Information given START

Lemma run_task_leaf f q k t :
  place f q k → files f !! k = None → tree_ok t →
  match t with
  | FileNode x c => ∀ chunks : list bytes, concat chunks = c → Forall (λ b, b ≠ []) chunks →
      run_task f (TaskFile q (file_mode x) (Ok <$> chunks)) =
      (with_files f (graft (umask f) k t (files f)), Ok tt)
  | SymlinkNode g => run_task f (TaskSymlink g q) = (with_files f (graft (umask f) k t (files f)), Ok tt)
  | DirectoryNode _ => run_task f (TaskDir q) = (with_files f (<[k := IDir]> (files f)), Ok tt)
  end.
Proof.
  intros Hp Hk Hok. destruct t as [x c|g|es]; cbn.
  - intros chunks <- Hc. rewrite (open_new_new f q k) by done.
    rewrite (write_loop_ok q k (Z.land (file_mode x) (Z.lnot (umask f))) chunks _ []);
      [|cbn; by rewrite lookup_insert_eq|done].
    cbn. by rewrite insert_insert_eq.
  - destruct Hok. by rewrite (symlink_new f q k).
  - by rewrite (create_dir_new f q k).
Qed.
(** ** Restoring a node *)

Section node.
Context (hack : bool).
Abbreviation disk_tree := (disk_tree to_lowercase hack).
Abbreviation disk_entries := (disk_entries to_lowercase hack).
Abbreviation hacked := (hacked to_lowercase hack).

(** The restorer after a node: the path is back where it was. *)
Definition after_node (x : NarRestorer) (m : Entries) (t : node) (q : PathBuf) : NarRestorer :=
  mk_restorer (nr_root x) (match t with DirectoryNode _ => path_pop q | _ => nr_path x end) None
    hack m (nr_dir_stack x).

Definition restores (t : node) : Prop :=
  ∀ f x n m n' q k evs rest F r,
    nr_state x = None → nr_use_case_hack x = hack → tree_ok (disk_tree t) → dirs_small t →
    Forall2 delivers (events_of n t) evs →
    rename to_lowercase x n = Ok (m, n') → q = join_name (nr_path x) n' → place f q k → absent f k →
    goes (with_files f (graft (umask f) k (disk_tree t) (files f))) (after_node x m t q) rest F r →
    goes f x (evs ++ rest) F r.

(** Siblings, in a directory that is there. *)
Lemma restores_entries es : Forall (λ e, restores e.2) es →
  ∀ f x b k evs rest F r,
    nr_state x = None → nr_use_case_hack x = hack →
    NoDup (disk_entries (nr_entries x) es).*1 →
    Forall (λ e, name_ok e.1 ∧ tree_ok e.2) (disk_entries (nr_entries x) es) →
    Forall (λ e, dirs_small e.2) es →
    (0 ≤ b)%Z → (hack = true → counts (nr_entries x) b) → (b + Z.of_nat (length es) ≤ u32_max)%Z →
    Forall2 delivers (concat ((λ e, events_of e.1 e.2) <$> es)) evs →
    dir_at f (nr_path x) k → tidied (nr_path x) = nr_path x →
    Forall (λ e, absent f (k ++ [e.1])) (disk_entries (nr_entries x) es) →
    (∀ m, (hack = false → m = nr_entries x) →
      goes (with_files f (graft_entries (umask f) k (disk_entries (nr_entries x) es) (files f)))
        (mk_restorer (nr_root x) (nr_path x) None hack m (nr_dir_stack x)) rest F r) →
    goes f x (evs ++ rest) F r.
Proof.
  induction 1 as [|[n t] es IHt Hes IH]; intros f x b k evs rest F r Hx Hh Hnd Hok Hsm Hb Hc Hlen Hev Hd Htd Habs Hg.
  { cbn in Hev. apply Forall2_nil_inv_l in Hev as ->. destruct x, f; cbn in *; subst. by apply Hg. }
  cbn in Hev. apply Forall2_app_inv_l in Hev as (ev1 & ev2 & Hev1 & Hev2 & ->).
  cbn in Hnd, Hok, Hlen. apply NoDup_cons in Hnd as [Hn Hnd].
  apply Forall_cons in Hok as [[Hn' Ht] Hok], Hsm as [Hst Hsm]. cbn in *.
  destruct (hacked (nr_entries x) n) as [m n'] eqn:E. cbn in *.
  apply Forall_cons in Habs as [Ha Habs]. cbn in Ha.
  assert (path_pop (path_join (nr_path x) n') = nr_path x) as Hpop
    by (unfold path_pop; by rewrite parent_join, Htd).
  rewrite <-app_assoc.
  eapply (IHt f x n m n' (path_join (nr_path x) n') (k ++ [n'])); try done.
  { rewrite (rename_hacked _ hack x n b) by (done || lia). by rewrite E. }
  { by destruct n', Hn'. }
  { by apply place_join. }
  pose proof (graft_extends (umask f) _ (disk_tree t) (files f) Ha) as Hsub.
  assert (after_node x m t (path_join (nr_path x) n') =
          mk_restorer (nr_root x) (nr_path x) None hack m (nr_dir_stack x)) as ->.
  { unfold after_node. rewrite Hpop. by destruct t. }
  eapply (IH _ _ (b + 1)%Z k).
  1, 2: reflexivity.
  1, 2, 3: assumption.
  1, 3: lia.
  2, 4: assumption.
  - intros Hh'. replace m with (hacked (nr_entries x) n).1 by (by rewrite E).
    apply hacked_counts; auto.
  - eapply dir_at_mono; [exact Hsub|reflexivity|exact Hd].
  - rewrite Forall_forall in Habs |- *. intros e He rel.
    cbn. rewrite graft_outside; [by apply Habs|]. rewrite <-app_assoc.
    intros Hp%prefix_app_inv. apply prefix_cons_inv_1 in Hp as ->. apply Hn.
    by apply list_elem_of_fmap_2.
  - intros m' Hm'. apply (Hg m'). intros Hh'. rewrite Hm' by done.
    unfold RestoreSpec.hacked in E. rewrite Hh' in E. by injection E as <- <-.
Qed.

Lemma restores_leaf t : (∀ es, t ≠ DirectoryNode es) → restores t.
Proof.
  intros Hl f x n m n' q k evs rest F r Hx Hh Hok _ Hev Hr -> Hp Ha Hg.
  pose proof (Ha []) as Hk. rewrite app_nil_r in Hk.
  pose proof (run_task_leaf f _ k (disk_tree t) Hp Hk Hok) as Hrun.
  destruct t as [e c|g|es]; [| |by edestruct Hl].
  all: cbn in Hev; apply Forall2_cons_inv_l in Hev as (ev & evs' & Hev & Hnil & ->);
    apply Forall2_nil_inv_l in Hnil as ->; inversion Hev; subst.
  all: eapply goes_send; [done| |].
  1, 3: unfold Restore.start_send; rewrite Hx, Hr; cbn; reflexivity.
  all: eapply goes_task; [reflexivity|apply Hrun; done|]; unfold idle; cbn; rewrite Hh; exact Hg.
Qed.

Information given END

Write out only the lines from the very start of the entries above to the line that includes "- intros chunks", both ends included, each one unchanged.

Lemma run_task_leaf f q k t :
  place f q k → files f !! k = None → tree_ok t →
  match t with
  | FileNode x c => ∀ chunks : list bytes, concat chunks = c → Forall (λ b, b ≠ []) chunks →
      run_task f (TaskFile q (file_mode x) (Ok <$> chunks)) =
      (with_files f (graft (umask f) k t (files f)), Ok tt)
  | SymlinkNode g => run_task f (TaskSymlink g q) = (with_files f (graft (umask f) k t (files f)), Ok tt)
  | DirectoryNode _ => run_task f (TaskDir q) = (with_files f (<[k := IDir]> (files f)), Ok tt)
  end.
Proof.
  intros Hp Hk Hok. destruct t as [x c|g|es]; cbn.
  - intros chunks <- Hc. rewrite (open_new_new f q k) by done.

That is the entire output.